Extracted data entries

┌────────

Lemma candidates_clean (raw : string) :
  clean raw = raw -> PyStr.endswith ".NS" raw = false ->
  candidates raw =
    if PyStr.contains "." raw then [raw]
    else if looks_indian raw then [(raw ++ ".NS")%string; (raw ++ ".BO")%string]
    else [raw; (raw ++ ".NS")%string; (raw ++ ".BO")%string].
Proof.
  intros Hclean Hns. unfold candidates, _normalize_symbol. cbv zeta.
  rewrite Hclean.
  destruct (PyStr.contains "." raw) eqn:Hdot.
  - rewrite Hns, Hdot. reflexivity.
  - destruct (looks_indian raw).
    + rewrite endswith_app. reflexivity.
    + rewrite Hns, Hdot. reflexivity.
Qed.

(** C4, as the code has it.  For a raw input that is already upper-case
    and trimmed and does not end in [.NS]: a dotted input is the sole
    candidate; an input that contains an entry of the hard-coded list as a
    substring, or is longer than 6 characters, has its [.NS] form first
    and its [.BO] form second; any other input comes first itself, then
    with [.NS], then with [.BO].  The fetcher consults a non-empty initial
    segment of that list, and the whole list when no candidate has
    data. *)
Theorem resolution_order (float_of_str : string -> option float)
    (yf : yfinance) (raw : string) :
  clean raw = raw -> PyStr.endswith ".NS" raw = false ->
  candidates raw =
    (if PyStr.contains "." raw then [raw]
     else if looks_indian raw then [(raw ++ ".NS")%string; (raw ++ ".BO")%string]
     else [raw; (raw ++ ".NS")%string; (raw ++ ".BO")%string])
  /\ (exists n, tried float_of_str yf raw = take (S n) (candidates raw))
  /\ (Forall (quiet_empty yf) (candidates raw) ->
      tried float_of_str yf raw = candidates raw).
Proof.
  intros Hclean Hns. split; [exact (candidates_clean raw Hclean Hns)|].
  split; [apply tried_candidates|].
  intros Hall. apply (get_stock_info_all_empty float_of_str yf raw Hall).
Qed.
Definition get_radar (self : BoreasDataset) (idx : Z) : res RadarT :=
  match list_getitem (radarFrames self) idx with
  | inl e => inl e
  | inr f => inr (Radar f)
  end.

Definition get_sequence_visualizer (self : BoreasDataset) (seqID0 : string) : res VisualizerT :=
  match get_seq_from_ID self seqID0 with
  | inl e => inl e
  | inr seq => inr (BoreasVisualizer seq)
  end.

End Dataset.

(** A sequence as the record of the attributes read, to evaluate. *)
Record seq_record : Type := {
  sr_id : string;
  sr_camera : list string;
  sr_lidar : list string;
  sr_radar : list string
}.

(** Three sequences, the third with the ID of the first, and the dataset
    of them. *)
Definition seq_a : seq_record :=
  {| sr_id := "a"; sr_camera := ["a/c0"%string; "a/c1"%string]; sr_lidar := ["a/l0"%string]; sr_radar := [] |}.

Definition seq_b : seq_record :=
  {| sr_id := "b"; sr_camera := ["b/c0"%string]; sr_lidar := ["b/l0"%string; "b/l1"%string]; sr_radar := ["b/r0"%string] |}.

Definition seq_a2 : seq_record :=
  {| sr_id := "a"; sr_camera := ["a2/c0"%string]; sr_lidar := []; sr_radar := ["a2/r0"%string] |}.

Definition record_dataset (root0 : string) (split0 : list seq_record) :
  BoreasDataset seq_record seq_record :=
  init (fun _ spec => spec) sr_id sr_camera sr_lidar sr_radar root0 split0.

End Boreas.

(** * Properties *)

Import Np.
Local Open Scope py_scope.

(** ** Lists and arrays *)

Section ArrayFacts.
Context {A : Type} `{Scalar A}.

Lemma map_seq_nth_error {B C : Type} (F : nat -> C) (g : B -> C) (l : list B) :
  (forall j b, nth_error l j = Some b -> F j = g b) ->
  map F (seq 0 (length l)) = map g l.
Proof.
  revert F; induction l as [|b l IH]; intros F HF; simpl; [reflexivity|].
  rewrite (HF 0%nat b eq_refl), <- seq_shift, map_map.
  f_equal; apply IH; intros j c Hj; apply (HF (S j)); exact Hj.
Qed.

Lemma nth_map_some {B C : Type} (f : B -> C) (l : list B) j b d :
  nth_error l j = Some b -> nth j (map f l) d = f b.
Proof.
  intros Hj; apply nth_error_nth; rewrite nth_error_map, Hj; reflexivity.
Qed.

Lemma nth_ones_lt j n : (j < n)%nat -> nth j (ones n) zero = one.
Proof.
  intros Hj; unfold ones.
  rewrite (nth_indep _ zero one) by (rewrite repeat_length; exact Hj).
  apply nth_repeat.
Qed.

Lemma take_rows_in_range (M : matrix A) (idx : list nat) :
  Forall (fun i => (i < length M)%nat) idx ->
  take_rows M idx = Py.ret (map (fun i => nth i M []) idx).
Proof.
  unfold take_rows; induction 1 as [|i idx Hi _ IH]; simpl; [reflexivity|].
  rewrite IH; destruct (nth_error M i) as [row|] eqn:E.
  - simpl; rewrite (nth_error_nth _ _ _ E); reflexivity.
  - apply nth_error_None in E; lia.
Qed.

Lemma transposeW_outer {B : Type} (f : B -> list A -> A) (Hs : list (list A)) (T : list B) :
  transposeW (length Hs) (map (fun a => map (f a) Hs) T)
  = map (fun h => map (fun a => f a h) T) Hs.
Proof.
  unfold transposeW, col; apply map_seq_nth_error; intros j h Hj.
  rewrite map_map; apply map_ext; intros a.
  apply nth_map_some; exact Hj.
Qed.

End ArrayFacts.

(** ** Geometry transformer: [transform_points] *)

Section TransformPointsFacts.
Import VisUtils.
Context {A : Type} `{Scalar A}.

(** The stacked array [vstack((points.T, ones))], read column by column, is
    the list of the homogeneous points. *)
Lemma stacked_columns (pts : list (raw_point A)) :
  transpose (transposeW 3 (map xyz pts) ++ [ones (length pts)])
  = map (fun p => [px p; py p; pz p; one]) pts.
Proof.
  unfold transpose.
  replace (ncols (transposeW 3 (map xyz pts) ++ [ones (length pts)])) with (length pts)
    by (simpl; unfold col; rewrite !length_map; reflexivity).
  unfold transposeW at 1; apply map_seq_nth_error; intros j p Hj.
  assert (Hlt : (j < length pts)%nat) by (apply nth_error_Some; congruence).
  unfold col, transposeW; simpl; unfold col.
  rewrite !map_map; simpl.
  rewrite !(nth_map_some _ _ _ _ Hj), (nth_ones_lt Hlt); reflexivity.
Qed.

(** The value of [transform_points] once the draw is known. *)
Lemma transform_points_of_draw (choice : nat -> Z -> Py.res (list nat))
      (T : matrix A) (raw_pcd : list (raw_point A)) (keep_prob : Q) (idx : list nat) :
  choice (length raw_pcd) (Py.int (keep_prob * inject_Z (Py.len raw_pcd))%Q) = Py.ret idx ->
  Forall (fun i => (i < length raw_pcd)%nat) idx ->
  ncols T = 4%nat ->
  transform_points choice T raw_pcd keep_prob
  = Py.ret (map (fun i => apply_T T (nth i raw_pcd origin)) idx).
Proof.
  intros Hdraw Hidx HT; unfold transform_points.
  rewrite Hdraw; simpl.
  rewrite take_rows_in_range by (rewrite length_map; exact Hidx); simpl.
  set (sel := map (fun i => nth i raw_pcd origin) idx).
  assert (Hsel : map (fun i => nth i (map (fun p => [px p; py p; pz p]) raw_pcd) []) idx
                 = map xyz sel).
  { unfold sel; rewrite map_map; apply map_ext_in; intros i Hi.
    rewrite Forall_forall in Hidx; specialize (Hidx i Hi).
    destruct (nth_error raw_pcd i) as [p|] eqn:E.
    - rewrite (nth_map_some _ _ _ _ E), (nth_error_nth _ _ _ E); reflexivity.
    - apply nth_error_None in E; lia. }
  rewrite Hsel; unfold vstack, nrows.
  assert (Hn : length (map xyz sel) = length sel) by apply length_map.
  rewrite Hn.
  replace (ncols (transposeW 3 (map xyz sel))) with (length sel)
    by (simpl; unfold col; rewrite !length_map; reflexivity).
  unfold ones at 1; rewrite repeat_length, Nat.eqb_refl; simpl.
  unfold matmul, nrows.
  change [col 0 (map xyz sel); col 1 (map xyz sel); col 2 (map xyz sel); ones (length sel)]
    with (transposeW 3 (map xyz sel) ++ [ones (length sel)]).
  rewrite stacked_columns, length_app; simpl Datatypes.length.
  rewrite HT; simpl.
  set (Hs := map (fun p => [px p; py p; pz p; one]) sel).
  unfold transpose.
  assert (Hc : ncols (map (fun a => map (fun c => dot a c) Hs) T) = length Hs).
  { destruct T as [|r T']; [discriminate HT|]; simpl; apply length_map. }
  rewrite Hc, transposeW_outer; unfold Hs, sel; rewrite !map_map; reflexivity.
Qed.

└────────

Requirement
A verbatim transcription is needed of the lines above, starting at the line with "take_rows M idx" and ending at the line with "- simpl; rewrite", both included, and of nothing else.

Task result
  take_rows M idx = Py.ret (map (fun i => nth i M []) idx).
Proof.
  unfold take_rows; induction 1 as [|i idx Hi _ IH]; simpl; [reflexivity|].
  rewrite IH; destruct (nth_error M i) as [row|] eqn:E.
  - simpl; rewrite (nth_error_nth _ _ _ E); reflexivity.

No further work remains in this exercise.